▶ YOUR GOAL: What you give must be exactly the lines of the material from the first through the line that contains "completions of an", inclusive, and no others.
•••••
(** * Reply validation and reply aggregation of the requests API

    A shallow embedding of

    - [src/api/middleware/requests/index.js]: the Express middleware
      [validateRequestReplies], and
    - [src/api/requests/requestRouter.js]: the handlers of [POST /:id],
      [GET /:id], [GET /:id/questions] and [GET /:id/replies],

    together with the properties of the reply validator and of the reply
    aggregator.  JavaScript values are a small inductive type, a property
    read on [undefined] or [null] and a rejected store promise are abrupt
    completions of an error monad, and the store (the [requestModel] module)
    is a parameter of the handlers. *)

From Stdlib Require Import List String ZArith Bool Lia.
From Stdlib Require Import DecimalString Permutation.
Import ListNotations.
Open Scope string_scope.
Open Scope list_scope.

(** ** JavaScript values *)

Module Js.

(** The values that travel through the handlers: what [JSON.parse] builds
    from a request body and what the store returns as rows.  Numbers are
    the integers of ids and counters ([NaN] has no JSON syntax). *)
#[warnings="-register-all"]
Inductive value : Type :=
| Undefined
| Null
| Bool (b : bool)
| Num (n : Z)
| Str (s : string)
| Arr (items : list value)
| Obj (fields : list (string * value)).

(** An object literal or a row: its own properties, in insertion order. *)
Definition object : Type := list (string * value).

(** [ToBoolean]: what [if (v)] and [!v] look at. *)
Definition truthy (v : value) : bool :=
  match v with
  | Undefined | Null => false
  | Bool b => b
  | Num n => negb (n =? 0)%Z
  | Str s => negb (s =? "")
  | Arr _ | Obj _ => true
  end.

(** [o.k] on an object: the value of the property, [undefined] when the
    object has no such property. *)
Fixpoint lookup (k : string) (o : object) : value :=
  match o with
  | [] => Undefined
  | (k', v) :: rest => if k' =? k then v else lookup k rest
  end.

(** [a === b].  Primitives compare by value; two objects or arrays are
    equal only when they are the same reference, which two values decoded
    from different rows or different bodies never are. *)
Definition strict_eq (a b : value) : bool :=
  match a, b with
  | Undefined, Undefined => true
  | Null, Null => true
  | Bool x, Bool y => Bool.eqb x y
  | Num x, Num y => (x =? y)%Z
  | Str x, Str y => (x =? y)
  | _, _ => false
  end.

(** What ends a computation early. *)
Inductive exn : Type :=
| TypeError
| Rejected (reason : value).

Inductive completion (A : Type) : Type :=
| Normal (a : A)
| Abrupt (e : exn).
Arguments Normal {A} a.
Arguments Abrupt {A} e.

Definition bind {A B : Type} (c : completion A) (k : A -> completion B)
  : completion B :=
  match c with
  | Normal a => k a
  | Abrupt e => Abrupt e
  end.

(** [v.k] and the destructuring [const { k } = v], for the property names
    the handlers read (none of them is a built-in of strings or arrays):
    a [TypeError] on [undefined] and [null], [undefined] on the other
    primitives and on arrays. *)
Definition get_prop (v : value) (k : string) : completion value :=
  match v with
  | Undefined | Null => Abrupt TypeError
  | Obj o => Normal (lookup k o)
  | Bool _ | Num _ | Str _ | Arr _ => Normal Undefined
  end.

(** The characters of a string, each as a string of its own. *)
Fixpoint chars (s : string) : list value :=
  match s with
  | EmptyString => []
  | String c rest => Str (String c EmptyString) :: chars rest
  end.

(** What [for (const x of v)] runs over: the items of an array, the
    characters of a string; the other values are not iterable. *)
Definition iterate (v : value) : completion (list value) :=
  match v with
  | Arr items => Normal items
  | Str s => Normal (chars s)
  | Undefined | Null | Bool _ | Num _ | Obj _ => Abrupt TypeError
  end.

End Js.

Import Js.

Declare Scope js_scope.
Delimit Scope js_scope with js.
Notation "x <- c ;; k" := (bind c (fun x => k))
  (at level 61, c at next level, right associativity) : js_scope.
Open Scope js_scope.

(** ** Express: requests and what a handler does with them *)

(** The parts of [req] the handlers read.  [params] is the object Express
    fills from the route's path; [body] is whatever the body parser left
    (possibly nothing); [profile] is what the authentication step attached. *)
Record http_request : Type := mkRequest {
  params : object;
  body : value;
  profile : value
}.

(** What a handler ends with: [res.status(s).json(b)], [next()], or
    [next(err)].  The last is what Express's layer does with an error a
    handler throws synchronously: the error goes to the error handling of
    the application, which answers in the handler's place (by default with
    a 500).  A promise that rejects without a [catch] is none of the three:
    it is an abrupt completion and nothing is sent. *)
Inductive outcome : Type :=
| Respond (status : Z) (payload : value)
| Next
| NextError (err : exn).

(** ** src/api/middleware/requests/index.js *)

(** One pass of the body of [for (const { question_id, content } of replies)]
    and the rest of the loop; falling out of the loop reaches [next()]. *)
Fixpoint check_entries (entries : list value) : completion outcome :=
  match entries with
  | [] => Normal Next
  | entry :: rest =>
      question_id <- get_prop entry "question_id" ;;
      content <- get_prop entry "content" ;;
      if negb (truthy question_id) then
        Normal (Respond 400
          (Obj [("error", Str "Every reply must include a question id")]))
      else if negb (truthy content) then
        Normal (Respond 400
          (Obj [("error", Str "Every reply must include a content value")]))
      else check_entries rest
  end.

Section Middleware.

(** [Requests.getRequestDetailed], of the store. *)
Variable getRequestDetailed : value -> completion value.

Definition validateRequestReplies (req : http_request) : completion outcome :=
  let id := lookup "id" (params req) in
  replies <- get_prop (body req) "replies" ;;
  request <- getRequestDetailed id ;;
  request_id <- get_prop request "id" ;;
  if negb (truthy request_id) then
    Normal (Respond 404
      (Obj [("error", Str "Could not find a request with that id")]))
  else if negb (truthy replies) then
    Normal (Respond 400 (Obj [("error", Str "Must include replies")]))
  else
    entries <- iterate replies ;;
    check_entries entries.

End Middleware.

(** ** src/api/requests/requestRouter.js *)

Definition internal_error : outcome :=
  Respond 500 (Obj [("message", Str "We are sorry, Internal server error.")]).

Section PostReplies.

Variable getRequestDetailed : value -> completion value.
(** [Requests.addRequestReplies], of the store. *)
Variable addRequestReplies : value -> value -> value -> completion value.

(** The three [const] lines of the handler of [router.post('/:id', ...)]:
    they run synchronously and throw on a body or a profile that is
    [undefined] or [null]. *)
Definition postRepliesReads (req : http_request)
  : completion (value * value) :=
  replies <- get_prop (body req) "replies" ;;
  profile_id <- get_prop (profile req) "id" ;;
  Normal (replies, profile_id).

(** The handler of [router.post('/:id', ...)], as Express's layer runs it.
    The handler is not an [async] function: what its first lines throw is
    caught by the layer and passed to [next(err)].  The store's promise has
    no [catch]: its rejection stays abrupt and nothing is sent. *)
Definition postRepliesHandler (req : http_request) : completion outcome :=
  let id := lookup "id" (params req) in
  match postRepliesReads req with
  | Abrupt err => Normal (NextError err)
  | Normal (replies, profile_id) =>
      requestInfo <- addRequestReplies id profile_id replies ;;
      if truthy requestInfo then Normal (Respond 200 requestInfo)
      else Normal internal_error
  end.

(** [router.post('/:id', validateRequestReplies, handler)]: the handler
    runs when the middleware called [next()]; after a response or a
    [next(err)] of the middleware it does not run. *)
Definition postReplies (req : http_request) : completion outcome :=
  gate <- validateRequestReplies getRequestDetailed req ;;
  match gate with
  | Next => postRepliesHandler req
  | Respond status payload => Normal (Respond status payload)
  | NextError err => Normal (NextError err)
  end.

End PostReplies.

(** The object the [map] callback of the aggregator returns. *)
Definition emitted_reply (reply : object) : value :=
  Obj [("id", lookup "id" reply);
       ("posted_at", lookup "posted_at" reply);
       ("iteration_id", lookup "iteration_id" reply);
       ("question_id", lookup "question_id" reply);
       ("question", lookup "question" reply);
       ("content", lookup "content" reply)].

(** The two variables the [map] callback closes over and assigns. *)
Record identity : Type := mkIdentity {
  username : value;
  userAvatarUrl : value
}.

Definition unset : identity :=
  {| username := Undefined; userAvatarUrl := Undefined |}.

(** One call of the [map] callback: the two guarded assignments. *)
Definition remember (seen : identity) (reply : object) : identity :=
  {| username :=
       if negb (truthy (username seen)) then lookup "name" reply
       else username seen;
     userAvatarUrl :=
       if negb (truthy (userAvatarUrl seen)) then lookup "avatarUrl" reply
       else userAvatarUrl seen |}.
•••••
▶ EXPECTED OUTPUT:
(** * Reply validation and reply aggregation of the requests API

    A shallow embedding of

    - [src/api/middleware/requests/index.js]: the Express middleware
      [validateRequestReplies], and
    - [src/api/requests/requestRouter.js]: the handlers of [POST /:id],
      [GET /:id], [GET /:id/questions] and [GET /:id/replies],

    together with the properties of the reply validator and of the reply
    aggregator.  JavaScript values are a small inductive type, a property
    read on [undefined] or [null] and a rejected store promise are abrupt
    completions of an error monad, and the store (the [requestModel] module)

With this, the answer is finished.